Por monseñor Edgar de Jesús García Gil, obispo emérito de Palmira
A través de los libros históricos, proféticos y sapienciales del antiguo testamento, Dios se va revelando como un Dios justo que castiga a los desobedientes y bendice a los que caminan por sus mandamientos. Pero, poco a poco, comienza a notarse en Dios una grandeza que supera cualquier reacción simplemente humana y se le ve misericordioso con el pueblo pecador. Esta misericordia no es alcahuetería, sino una decisión de Dios por agotar todos los medios para salvar a su pueblo a pesar de su dura cerviz o de su desobediencia permanente.

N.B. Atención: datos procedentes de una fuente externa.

(* ===== verification/ApplyHunks.v ===== *)
(** * ApplyHunks: applying a patch to a file system ([apply-patch/src/lib.rs])

    Each hunk reads, writes and removes files through the file-system interface
    and records in a delta what was committed; an error stops the application and
    keeps the delta of what was done. *)
From S2P Require Import Prelude RustStr PatchTypes StreamingParser PatchParser SeekSequence PatchErrors TextFile FileUpdate FsInterface.

Record ApplyPatchOptions := mkOptions {
  update_file_mode : ApplyPatchFileUpdateMode;
  follow_symlinks : bool;
}.

(** [ApplyPatchOptions::default()]. *)
Definition default_options : ApplyPatchOptions := mkOptions NormalizeToLf true.

Inductive AppliedPatchFileChange (P : Type) :=
| Applied_Add (content : str) (overwritten_content : option str)
| Applied_Delete (content : str)
| Applied_Update (move_path : option P) (old_content : str)
    (overwritten_move_content : option str) (new_content : str).
Arguments Applied_Add {P}.
Arguments Applied_Delete {P}.
Arguments Applied_Update {P}.

Record AppliedPatchChange (P : Type) := mkChange {
  change_path : P;
  change : AppliedPatchFileChange P;
}.
Arguments mkChange {P}.
Arguments change_path {P}.
Arguments change {P}.

Record AppliedPatchDelta (P : Type) := mkDelta {
  changes : list (AppliedPatchChange P);
  exact : bool;
}.
Arguments mkDelta {P}.
Arguments changes {P}.
Arguments exact {P}.

Definition empty_delta {P} : AppliedPatchDelta P := mkDelta [] true.

(** [AppliedPatchDelta::append]. *)
Definition append_delta {P} (d other : AppliedPatchDelta P) : AppliedPatchDelta P :=
  mkDelta (changes d ++ changes other) (exact d && exact other).

(** [AppliedPatchDelta::is_empty]. *)
Definition delta_is_empty {P} (d : AppliedPatchDelta P) : bool := bool_decide (length (changes d) = 0).

Record ApplyPatchFailure (P : Type) := mkFailure {
  failure_error : ApplyPatchError;
  failure_delta : AppliedPatchDelta P;
}.
Arguments mkFailure {P}.
Arguments failure_error {P}.
Arguments failure_delta {P}.

(** [ApplyPatchFailure::without_delta]. *)
Definition without_delta {P} (e : ApplyPatchError) : ApplyPatchFailure P := mkFailure e empty_delta.

Record AffectedPaths := mkAffected {
  added : list PathBuf;
  modified : list PathBuf;
  deleted : list PathBuf;
}.

Definition push_added (p : PathBuf) (a : AffectedPaths) : AffectedPaths :=
  mkAffected (added a ++ [p]) (modified a) (deleted a).
Definition push_modified (p : PathBuf) (a : AffectedPaths) : AffectedPaths :=
  mkAffected (added a) (modified a ++ [p]) (deleted a).
Definition push_deleted (p : PathBuf) (a : AffectedPaths) : AffectedPaths :=
  mkAffected (added a) (modified a) (deleted a ++ [p]).

(** How an application stops early: with an [anyhow::Error], or by a panic. *)
Inductive stop (X : Type) := Failed (x : X) | Panicked.
Arguments Failed {X}.
Arguments Panicked {X}.

Section apply.
Context {W P X : Type} {PU : PathUriOps P} {FS : ExecutorFileSystem W P} {AH : AnyhowOps X}.

(** The world and the [&mut AppliedPatchDelta]. *)
Record AppState := mkApp { world : W; delta : AppliedPatchDelta P }.

Abbreviation App := (M AppState (stop X)).

Definition set_exact (e : bool) (s : AppState) : AppState :=
  mkApp (world s) (mkDelta (changes (delta s)) e).
Definition push_change (c : AppliedPatchChange P) (s : AppState) : AppState :=
  mkApp (world s) (mkDelta (changes (delta s) ++ [c]) (exact (delta s))).
(** [delta.changes[i] = c]. *)
Definition set_change (i : nat) (c : AppliedPatchChange P) (s : AppState) : AppState :=
  mkApp (world s) (mkDelta (<[i := c]> (changes (delta s))) (exact (delta s))).

(** A file-system call whose result the code inspects. *)
Definition fs_op {A} (m : M W io_error A) : App (result io_error A) := λ s,
  let '(w, r) := m (world s) in (mkApp w (delta s), Ok r).

(** [?] on a result, converted into the [anyhow::Error] given. *)
Definition or_fail {A E} (f : E → X) (r : result E A) : App A :=
  lift (map_err (Failed ∘ f) r).

(** The [try_write!] macro. *)
Definition try_write {A} (m : App A) : App A := λ s,
  match m s with
  | (s', Err e) => (set_exact false s', Err e)
  | r => r
  end.

Definition resolve_path (h : Hunk) (cwd : P) : result PathUriParseError P :=
  path_join cwd (match h with UpdateFile path _ _ => path | _ => hunk_path h end).

Definition note_existing_path_delta_support (path : P) (follow : bool) : App unit :=
  metadata ← fs_op (get_metadata path follow);
  match metadata with
  | Ok m => if is_file m && negb (is_symlink m) then mret tt else modify (set_exact false)
  | Err source => if bool_decide (kind source = NotFound) then mret tt else modify (set_exact false)
  end.

Definition read_optional_file_text_for_delta (path : P) (follow : bool) : App (option str) :=
  note_existing_path_delta_support path follow;;
  r ← fs_op (read_file_text path follow);
  match r with
  | Ok content => mret (Some content)
  | Err source =>
      if bool_decide (kind source = NotFound) then mret None
      else modify (set_exact false);; mret None
  end.

Definition remove_failure_was_side_effect_free (path : P) (expected_content : option str)
    (follow : bool) : App bool :=
  match expected_content with
  | Some expected =>
      r ← fs_op (read_file_text path follow);
      mret (match r with Ok content => bool_decide (content = expected) | Err _ => false end)
  | None => mret false
  end.

Definition msg_path (prefix : str) (path : P) : str := prefix ++ native_string path.

Definition ensure_not_directory (path : P) (follow : bool) (ctx : str) : App unit :=
  metadata ← fs_op (get_metadata path follow);
  or_fail (any_context ctx ∘ any_io)
    (match metadata with
     | Ok m => if is_directory m then Err (mkIo InvalidInput (lit "path is a directory")) else Ok tt
     | Err e => Err e
     end).

Definition write_file_with_missing_parent_retry (path : P) (contents : str) (follow : bool) :
    App unit :=
  let write_ctx := any_context (msg_path (lit "Failed to write file ") path) ∘ any_io in
  r ← fs_op (write_file path contents follow);
  match r with
  | Ok _ => mret tt
  | Err err =>
      if bool_decide (kind err = NotFound) then
        (match path_parent path with
         | Some parent =>
             r ← fs_op (create_directory parent follow);
             or_fail (any_context (msg_path (lit "Failed to create parent directories for ") path)
                        ∘ any_io) r
         | None => mret tt
         end);;
        r ← fs_op (write_file path contents follow);
        or_fail write_ctx r
      else or_fail write_ctx (Err err)
  end.

(** [derive_new_contents_from_chunks] ([apply-patch/src/file_update.rs]). *)
Definition derive_new_contents_from_chunks (path : P) (chunks : list UpdateFileChunk)
    (md : ApplyPatchFileUpdateMode) (follow : bool) :
    M W (stop ApplyPatchError) AppliedPatch := λ w,
  let '(w, r) := read_file_text path follow w in
  (w, match r with
      | Err err =>
          Err (Failed (PatchIoError (mkIoError
            (msg_path (lit "Failed to read file to update ") path) err)))
      | Ok original =>
          match new_contents_of original (native_string path) chunks md with
          | None => Err Panicked
          | Some (Err e) => Err (Failed e)
          | Some (Ok new) => Ok (mkApplied original new)
          end
      end).

(** [derive_new_contents_from_chunks(..).await?]. *)
Definition derive (path : P) (chunks : list UpdateFileChunk) (o : ApplyPatchOptions) :
    App AppliedPatch := λ s,
  let '(w, r) := derive_new_contents_from_chunks path chunks (update_file_mode o)
                   (follow_symlinks o) (world s) in
  (mkApp w (delta s),
   match r with
   | Ok a => Ok a
   | Err (Failed e) => Err (Failed (any_apply e))
   | Err Panicked => Err Panicked
   end).

(** The removal of a path that was read before: on failure the delta stays exact
    only when the old text is still there. *)
Definition remove_checked (path : P) (expected_content : option str) (follow : bool) (ctx : str) :
    App unit :=
  ensure_not_directory path follow ctx;;
  r ← fs_op (remove path follow);
  match r with
  | Ok _ => mret tt
  | Err error =>
      free ← remove_failure_was_side_effect_free path expected_content follow;
      modify (λ s, set_exact (exact (delta s) && free) s);;
      throw (Failed (any_context ctx (any_io error)))
  end.

Definition apply_add (path_uri : P) (contents : str) (o : ApplyPatchOptions) : App unit :=
  overwritten ← read_optional_file_text_for_delta path_uri (follow_symlinks o);
  try_write (write_file_with_missing_parent_retry path_uri contents (follow_symlinks o));;
  modify (push_change (mkChange path_uri (Applied_Add contents overwritten))).

Definition apply_delete (path_uri : P) (o : ApplyPatchOptions) : App unit :=
  note_existing_path_delta_support path_uri (follow_symlinks o);;
  r ← fs_op (read_file_text path_uri (follow_symlinks o));
  let deleted_content := ok r in
  (match deleted_content with None => modify (set_exact false) | Some _ => mret tt end);;
  remove_checked path_uri deleted_content (follow_symlinks o)
    (msg_path (lit "Failed to delete file ") path_uri);;
  match deleted_content with
  | Some content => modify (push_change (mkChange path_uri (Applied_Delete content)))
  | None => mret tt
  end.

(** The move branch of an update. *)
Definition apply_move (path_uri dest_uri : P) (a : AppliedPatch) (o : ApplyPatchOptions) :
    App unit :=
  overwritten ← read_optional_file_text_for_delta dest_uri (follow_symlinks o);
  try_write (write_file_with_missing_parent_retry dest_uri (new_contents a) (follow_symlinks o));;
  s ← get;
  let dest_write_change_index := length (changes (delta s)) in
  modify (push_change (mkChange dest_uri (Applied_Add (new_contents a) overwritten)));;
  remove_checked path_uri (Some (original_contents a)) (follow_symlinks o)
    (msg_path (lit "Failed to remove original ") path_uri);;
  modify (set_change dest_write_change_index (mkChange path_uri
    (Applied_Update (Some dest_uri) (original_contents a) overwritten (new_contents a)))).

Definition apply_in_place (path_uri : P) (a : AppliedPatch) (o : ApplyPatchOptions) : App unit :=
  try_write (
    r ← fs_op (write_file path_uri (new_contents a) (follow_symlinks o));
    or_fail (any_context (msg_path (lit "Failed to write file ") path_uri) ∘ any_io) r);;
  modify (push_change (mkChange path_uri
    (Applied_Update None (original_contents a) None (new_contents a)))).

Definition apply_update (path_uri cwd : P) (move_path : option PathBuf)
    (chunks : list UpdateFileChunk) (o : ApplyPatchOptions) : App unit :=
  note_existing_path_delta_support path_uri (follow_symlinks o);;
  a ← derive path_uri chunks o;
  match move_path with
  | Some dest =>
      dest_uri ← or_fail any_path (path_join cwd dest);
      apply_move path_uri dest_uri a o
  | None => apply_in_place path_uri a o
  end.

(** One turn of the loop of [apply_hunks_to_files]. *)
Definition apply_hunk (o : ApplyPatchOptions) (cwd : P) (affected : AffectedPaths) (h : Hunk) :
    App AffectedPaths :=
  path_uri ← or_fail any_path (resolve_path h cwd);
  match h with
  | AddFile _ contents =>
      apply_add path_uri contents o;; mret (push_added (hunk_path h) affected)
  | DeleteFile _ =>
      apply_delete path_uri o;; mret (push_deleted (hunk_path h) affected)
  | UpdateFile _ move_path chunks =>
      apply_update path_uri cwd move_path chunks o;; mret (push_modified (hunk_path h) affected)
  end.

Es un amor eterno y supremamente paciente con cada uno de nosotros.
“Entonces se arrepintió el Señor de la amenaza que había pronunciado contra su pueblo”, Ex 32, 14. Después del pecado original encontramos algunas señales de misericordia: a nuestros primeros padres, Adán y Eva, después de su pecado, los expulsa del paraíso, pero les promete que en un futuro el hijo de la mujer derrotará la serpiente Satanás que alcanzará a morder su talón. Gn 3, 15.
A Caín, que mató a su hermano Abel, lo castigó como vagabundo y errante sobre la tierra, pero le puso una marca para que nadie lo fuera a ejecutar en el rigor de la venganza de sangre. Gn 4,15. La corrupción del mundo fue castigada con un diluvio universal, pero la obediente familia de Noé fue salvada a través del arca. Y Dios estableció una nueva alianza con su pueblo a través de la señal del arco iris.

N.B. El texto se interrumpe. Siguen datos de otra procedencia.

(* ===== verification/ApplyPatchFacts.v ===== *)
(** * ApplyPatchFacts: the properties of a patch application

    Exactness of the delta, refinement of the hunks' meaning, the files after a
    failure, and absence of panics. *)
From S2P Require Import Prelude RustStr PatchTypes PatchErrors StreamingParser PatchParser.
From S2P Require Import StreamingParser PatchGrammar SeekSequence TextFile FileUpdate.
From S2P Require Import FileUpdate FsInterface MemFs ApplyHunks ApplyPatch.

(** ** The meaning of hunks *)

Section meaning.
Context {P : Type} {PU : PathUriOps P}.
Implicit Types (v : gmap P str) (c : AppliedPatchChange P).

(** [hunk_applied md cwd h v v']: the hunk [h] turns the files [v] into [v']. *)
Inductive hunk_applied (md : ApplyPatchFileUpdateMode) (cwd : P) :
    Hunk → gmap P str → gmap P str → Prop :=
| applied_add path contents p v :
    path_join cwd path = Ok p →
    hunk_applied md cwd (AddFile path contents) v (<[p := contents]> v)
| applied_delete path p v :
    path_join cwd path = Ok p → is_Some (v !! p) →
    hunk_applied md cwd (DeleteFile path) v (delete p v)
| applied_update path chunks p old new v :
    path_join cwd path = Ok p → v !! p = Some old →
    new_contents_of old (native_string p) chunks md = Some (Ok new) →
    hunk_applied md cwd (UpdateFile path None chunks) v (<[p := new]> v)
| applied_move path dest chunks p d old new v :
    path_join cwd path = Ok p → path_join cwd dest = Ok d → v !! p = Some old →
    new_contents_of old (native_string p) chunks md = Some (Ok new) →
    hunk_applied md cwd (UpdateFile path (Some dest) chunks) v (delete p (<[d := new]> v)).

Fixpoint hunks_applied (md : ApplyPatchFileUpdateMode) (cwd : P) (hs : list Hunk) v v' : Prop :=
  match hs with
  | [] => v = v'
  | h :: hs => ∃ v1, hunk_applied md cwd h v v1 ∧ hunks_applied md cwd hs v1 v'
  end.

(** The files after a hunk that failed: unchanged, or, for a move that could not
    remove its source, with the destination already written. *)
Definition hunk_failed (md : ApplyPatchFileUpdateMode) (cwd : P) (h : Hunk) v v' : Prop :=
  v' = v ∨
  ∃ path dest chunks p d old new,
    h = UpdateFile path (Some dest) chunks ∧
    path_join cwd path = Ok p ∧ path_join cwd dest = Ok d ∧ v !! p = Some old ∧
    new_contents_of old (native_string p) chunks md = Some (Ok new) ∧ v' = <[d := new]> v.

(** The paths reported for the hunks. *)
Definition report (a : AffectedPaths) (h : Hunk) : AffectedPaths :=
  match h with
  | AddFile _ _ => push_added (hunk_path h) a
  | DeleteFile _ => push_deleted (hunk_path h) a
  | UpdateFile _ _ _ => push_modified (hunk_path h) a
  end.

(** The change recorded for a hunk that succeeded, ... *)
Definition recorded (md : ApplyPatchFileUpdateMode) (cwd : P) (h : Hunk) c : Prop :=
  resolve_path h cwd = Ok (change_path c) ∧
  match h, change c with
  | AddFile _ contents, Applied_Add content _ => content = contents
  | DeleteFile _, Applied_Delete _ => True
  | UpdateFile _ None chunks, Applied_Update None old _ new =>
      new_contents_of old (native_string (change_path c)) chunks md = Some (Ok new)
  | UpdateFile _ (Some dest) chunks, Applied_Update (Some d) old _ new =>
      path_join cwd dest = Ok d ∧
      new_contents_of old (native_string (change_path c)) chunks md = Some (Ok new)
  | _, _ => False
  end.

(** ... and the change a failed move may leave. *)
Definition half_recorded (md : ApplyPatchFileUpdateMode) (cwd : P) (h : Hunk) c v : Prop :=
  ∃ path dest chunks p old new overwritten,
    h = UpdateFile path (Some dest) chunks ∧
    path_join cwd path = Ok p ∧ path_join cwd dest = Ok (change_path c) ∧ v !! p = Some old ∧
    new_contents_of old (native_string p) chunks md = Some (Ok new) ∧
    change c = Applied_Add new overwritten.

Y llegamos al nuevo testamento, donde Jesús revela de una manera absoluta el amor misericordioso de su Padre Dios. “¿Cuántas veces tengo que perdonar a mi hermano? ¿Siete veces? No. Te digo setenta veces siete. Siempre”, Mt 18, 22.
La parábola del hijo pródigo es clásica en esta enseñanza. Lc 15: “Cuando todavía estaba lejos, su padre lo vio y se le conmovieron las entrañas; y echando a correr, se le echó al cuello y lo cubrió de besos.” Nuestro Dios no lleva cuentas de nuestros delitos, no es vengativo, no desata su ira contra nosotros, como lo expresaban algunos autores en el antiguo testamento.

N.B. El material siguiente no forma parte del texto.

(* ===== verification/Invocation.v ===== *)
(** * Invocation: recognising and verifying an apply_patch command
    ([apply-patch/src/invocation.rs])

    Which command lines invoke apply_patch, and the dry run that turns a parsed
    patch into the file changes shown for approval.  The extraction of a heredoc
    from a shell script (tree-sitter) and the text of a unified diff (the similar
    crate) are parameters. *)
From S2P Require Import Prelude RustStr PatchTypes StreamingParser PatchParser PatchGrammar SeekSequence PatchErrors TextFile FileUpdate FsInterface MemFs ApplyHunks ApplyPatch ApplyPatchFacts.

Definition APPLY_PATCH_COMMANDS : list str := [lit "apply_patch"; lit "applypatch"].

Inductive ApplyPatchShell := Unix | PowerShell | Cmd.

#[export] Instance ApplyPatchShell_eq_dec : EqDecision ApplyPatchShell.
Proof. solve_decision. Defined.

(** The payloads are errors of the tree-sitter and UTF-8 libraries. *)
Inductive ExtractHeredocError (GE UE : Type) :=
| CommandDidNotStartWithApplyPatch
| FailedToLoadBashGrammar (e : GE)
| HeredocNotUtf8 (e : UE)
| FailedToParsePatchIntoAst
| FailedToFindHeredocBody.
Arguments CommandDidNotStartWithApplyPatch {GE UE}.
Arguments FailedToLoadBashGrammar {GE UE}.
Arguments HeredocNotUtf8 {GE UE}.
Arguments FailedToParsePatchIntoAst {GE UE}.
Arguments FailedToFindHeredocBody {GE UE}.

Inductive MaybeApplyPatch (HE : Type) :=
| Maybe_Body (args : ApplyPatchArgs)
| Maybe_ShellParseError (e : HE)
| Maybe_PatchParseError (e : ParseError)
| Maybe_NotApplyPatch.
Arguments Maybe_Body {HE}.
Arguments Maybe_ShellParseError {HE}.
Arguments Maybe_PatchParseError {HE}.
Arguments Maybe_NotApplyPatch {HE}.

Inductive ApplyPatchFileChange (P : Type) :=
| Change_Add (content : str)
| Change_Delete (content : str)
| Change_Update (unified_diff : str) (move_path : option P) (new_content : str).
Arguments Change_Add {P}.
Arguments Change_Delete {P}.
Arguments Change_Update {P}.

Definition classify_shell_name (shell : str) (convention : PathConvention) : option str :=
  basename ← last (path_segments convention shell);
  let stem := match rsplit_once 46%N basename with
              | Some (stem, _) => if bool_decide (stem = []) then basename else stem
              | None => basename
              end in
  Some (to_ascii_lowercase stem).

Definition is_one_of (names : list str) (s : str) : bool := bool_decide (s ∈ names).

Definition classify_shell (shell flag : str) (convention : PathConvention) :
    option ApplyPatchShell :=
  name ← classify_shell_name shell convention;
  if is_one_of [lit "bash"; lit "zsh"; lit "sh"] name && is_one_of [lit "-lc"; lit "-c"] flag
  then Some Unix
  else if is_one_of [lit "pwsh"; lit "powershell"] name && eq_ignore_ascii_case flag (lit "-command")
  then Some PowerShell
  else if bool_decide (name = lit "cmd") && eq_ignore_ascii_case flag (lit "/c") then Some Cmd
  else None.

Durante la cena en casa de un fariseo, una prostituta llegó con un frasco de perfume y poniéndose detrás, a los pies de Jesús, comenzó a llorar. De manera bellamente femenina , con sus lágrimas le humedecía los pies y con los cabellos de su cabeza se los secaba; besaba sus pies y los ungía con el perfume. “Quedan perdonados sus numerosos pecados, porque ha mostrado mucho amor”, Lc 7, 37-39.
Jesús no señala, no critica, no hace chisme, no se queda con el primer comentario, no difama, no toma posiciones de desquite. Así es la misericordia de Dios.